[Opening RECORD EXTRACTS section]
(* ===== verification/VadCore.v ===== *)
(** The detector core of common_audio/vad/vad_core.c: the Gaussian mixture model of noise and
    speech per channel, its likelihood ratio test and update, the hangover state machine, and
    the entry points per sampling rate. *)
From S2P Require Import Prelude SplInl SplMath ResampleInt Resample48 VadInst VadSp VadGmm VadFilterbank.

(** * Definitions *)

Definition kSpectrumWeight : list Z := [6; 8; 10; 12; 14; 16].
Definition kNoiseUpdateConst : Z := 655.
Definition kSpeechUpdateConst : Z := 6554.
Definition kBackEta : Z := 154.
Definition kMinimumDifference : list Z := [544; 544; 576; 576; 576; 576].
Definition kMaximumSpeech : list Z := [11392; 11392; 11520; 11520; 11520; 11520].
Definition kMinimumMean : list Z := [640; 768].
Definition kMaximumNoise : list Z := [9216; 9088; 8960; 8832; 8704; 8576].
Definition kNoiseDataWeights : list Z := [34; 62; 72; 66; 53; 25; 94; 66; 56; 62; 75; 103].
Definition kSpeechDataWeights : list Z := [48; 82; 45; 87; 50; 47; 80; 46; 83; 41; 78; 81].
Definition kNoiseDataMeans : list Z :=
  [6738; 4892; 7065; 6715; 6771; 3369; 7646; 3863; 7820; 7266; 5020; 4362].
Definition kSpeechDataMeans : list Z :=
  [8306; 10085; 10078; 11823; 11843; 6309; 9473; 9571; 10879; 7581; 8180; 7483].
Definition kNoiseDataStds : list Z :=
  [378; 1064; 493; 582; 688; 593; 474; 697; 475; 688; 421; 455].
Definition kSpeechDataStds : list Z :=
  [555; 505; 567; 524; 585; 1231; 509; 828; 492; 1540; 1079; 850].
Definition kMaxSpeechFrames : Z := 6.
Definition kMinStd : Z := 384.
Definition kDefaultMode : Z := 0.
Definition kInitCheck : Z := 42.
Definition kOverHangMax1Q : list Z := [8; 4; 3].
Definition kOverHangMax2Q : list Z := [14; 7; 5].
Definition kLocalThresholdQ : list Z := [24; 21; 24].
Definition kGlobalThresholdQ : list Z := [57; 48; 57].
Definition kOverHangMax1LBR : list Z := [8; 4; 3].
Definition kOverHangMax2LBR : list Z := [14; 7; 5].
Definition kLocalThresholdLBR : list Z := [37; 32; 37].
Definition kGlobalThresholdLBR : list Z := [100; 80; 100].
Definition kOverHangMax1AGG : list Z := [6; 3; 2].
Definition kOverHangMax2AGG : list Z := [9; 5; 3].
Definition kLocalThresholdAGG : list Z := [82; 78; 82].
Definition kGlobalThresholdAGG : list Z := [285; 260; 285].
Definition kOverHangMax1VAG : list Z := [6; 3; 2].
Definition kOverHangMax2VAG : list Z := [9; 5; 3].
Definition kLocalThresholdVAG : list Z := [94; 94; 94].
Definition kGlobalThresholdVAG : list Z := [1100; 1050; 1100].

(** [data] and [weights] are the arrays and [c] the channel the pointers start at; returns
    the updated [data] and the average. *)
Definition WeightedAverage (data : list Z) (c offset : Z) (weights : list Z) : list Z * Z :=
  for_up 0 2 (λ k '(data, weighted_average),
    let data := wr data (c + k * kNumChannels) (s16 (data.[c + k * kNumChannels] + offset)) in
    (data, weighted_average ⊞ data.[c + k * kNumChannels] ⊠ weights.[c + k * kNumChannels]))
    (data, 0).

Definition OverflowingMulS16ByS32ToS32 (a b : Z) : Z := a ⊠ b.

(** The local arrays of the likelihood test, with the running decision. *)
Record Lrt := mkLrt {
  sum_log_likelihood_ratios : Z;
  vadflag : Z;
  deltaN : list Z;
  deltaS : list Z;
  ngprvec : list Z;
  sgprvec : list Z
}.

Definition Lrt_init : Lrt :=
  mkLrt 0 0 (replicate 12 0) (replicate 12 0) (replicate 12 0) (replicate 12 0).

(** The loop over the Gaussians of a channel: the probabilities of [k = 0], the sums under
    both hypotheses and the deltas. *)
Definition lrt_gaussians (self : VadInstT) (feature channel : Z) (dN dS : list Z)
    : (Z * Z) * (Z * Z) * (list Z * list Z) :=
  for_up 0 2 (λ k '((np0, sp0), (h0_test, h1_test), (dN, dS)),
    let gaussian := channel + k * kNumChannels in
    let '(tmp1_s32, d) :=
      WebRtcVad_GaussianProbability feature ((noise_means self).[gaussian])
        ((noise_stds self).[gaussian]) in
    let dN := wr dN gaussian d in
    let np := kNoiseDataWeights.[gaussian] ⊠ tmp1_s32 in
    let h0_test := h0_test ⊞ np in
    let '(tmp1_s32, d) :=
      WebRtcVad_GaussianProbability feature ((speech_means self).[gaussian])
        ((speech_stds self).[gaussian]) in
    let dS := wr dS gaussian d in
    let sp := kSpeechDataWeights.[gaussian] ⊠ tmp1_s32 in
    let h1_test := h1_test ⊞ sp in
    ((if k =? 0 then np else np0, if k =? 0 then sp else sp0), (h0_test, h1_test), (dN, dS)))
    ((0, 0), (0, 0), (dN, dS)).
[Closing RECORD EXTRACTS section]
Starting with the first line above and ending with the line that holds "the entry points per sampling rate. *)", restate each line word for word and add nothing else.

> _TASK ANSWER_
(* ===== verification/VadCore.v ===== *)
(** The detector core of common_audio/vad/vad_core.c: the Gaussian mixture model of noise and
    speech per channel, its likelihood ratio test and update, the hangover state machine, and
    the entry points per sampling rate. *)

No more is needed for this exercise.